DATA:
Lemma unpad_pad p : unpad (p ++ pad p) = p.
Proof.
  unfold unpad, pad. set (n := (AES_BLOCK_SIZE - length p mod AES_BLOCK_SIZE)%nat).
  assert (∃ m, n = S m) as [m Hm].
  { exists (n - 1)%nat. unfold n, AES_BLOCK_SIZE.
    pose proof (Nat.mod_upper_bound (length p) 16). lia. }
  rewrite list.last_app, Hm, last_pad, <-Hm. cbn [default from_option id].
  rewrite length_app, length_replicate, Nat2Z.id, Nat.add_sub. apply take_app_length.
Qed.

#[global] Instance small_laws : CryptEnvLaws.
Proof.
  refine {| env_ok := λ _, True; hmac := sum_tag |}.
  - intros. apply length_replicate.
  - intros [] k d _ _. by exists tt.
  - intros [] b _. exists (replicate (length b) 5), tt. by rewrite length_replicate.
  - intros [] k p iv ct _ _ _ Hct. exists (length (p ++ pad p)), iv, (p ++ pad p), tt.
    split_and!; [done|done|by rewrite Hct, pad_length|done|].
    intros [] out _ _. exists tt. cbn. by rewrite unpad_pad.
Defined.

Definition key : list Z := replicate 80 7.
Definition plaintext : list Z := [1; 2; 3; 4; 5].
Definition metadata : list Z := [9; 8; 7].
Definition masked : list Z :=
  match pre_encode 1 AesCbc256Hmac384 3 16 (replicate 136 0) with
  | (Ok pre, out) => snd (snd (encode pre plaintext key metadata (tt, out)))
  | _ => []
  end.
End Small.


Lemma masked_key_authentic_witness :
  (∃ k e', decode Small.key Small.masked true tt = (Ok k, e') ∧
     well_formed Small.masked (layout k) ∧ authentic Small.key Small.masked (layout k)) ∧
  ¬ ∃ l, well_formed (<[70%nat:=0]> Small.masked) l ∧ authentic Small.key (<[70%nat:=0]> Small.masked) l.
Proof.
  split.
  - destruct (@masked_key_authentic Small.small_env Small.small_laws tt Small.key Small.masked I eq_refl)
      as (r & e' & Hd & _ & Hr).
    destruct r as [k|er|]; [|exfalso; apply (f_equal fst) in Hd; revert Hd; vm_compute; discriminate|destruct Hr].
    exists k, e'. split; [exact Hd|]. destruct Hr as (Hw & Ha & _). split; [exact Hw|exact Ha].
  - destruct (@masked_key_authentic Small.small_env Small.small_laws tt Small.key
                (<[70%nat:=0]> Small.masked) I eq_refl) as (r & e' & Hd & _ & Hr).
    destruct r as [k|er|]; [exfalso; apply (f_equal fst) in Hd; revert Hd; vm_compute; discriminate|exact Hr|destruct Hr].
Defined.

WORK INSTRUCTION: The entries above hold a line with "rewrite length_app, length_replicate, Nat2Z.id, Nat.add_sub." and a later line with "Definition key : list Z := replicate 80 7.". Write out exactly those lines and all lines between, nothing more.

OUTPUT OF THE EXERCISE:
  rewrite length_app, length_replicate, Nat2Z.id, Nat.add_sub. apply take_app_length.
Qed.

#[global] Instance small_laws : CryptEnvLaws.
Proof.
  refine {| env_ok := λ _, True; hmac := sum_tag |}.
  - intros. apply length_replicate.
  - intros [] k d _ _. by exists tt.
  - intros [] b _. exists (replicate (length b) 5), tt. by rewrite length_replicate.
  - intros [] k p iv ct _ _ _ Hct. exists (length (p ++ pad p)), iv, (p ++ pad p), tt.
    split_and!; [done|done|by rewrite Hct, pad_length|done|].
    intros [] out _ _. exists tt. cbn. by rewrite unpad_pad.
Defined.

Definition key : list Z := replicate 80 7.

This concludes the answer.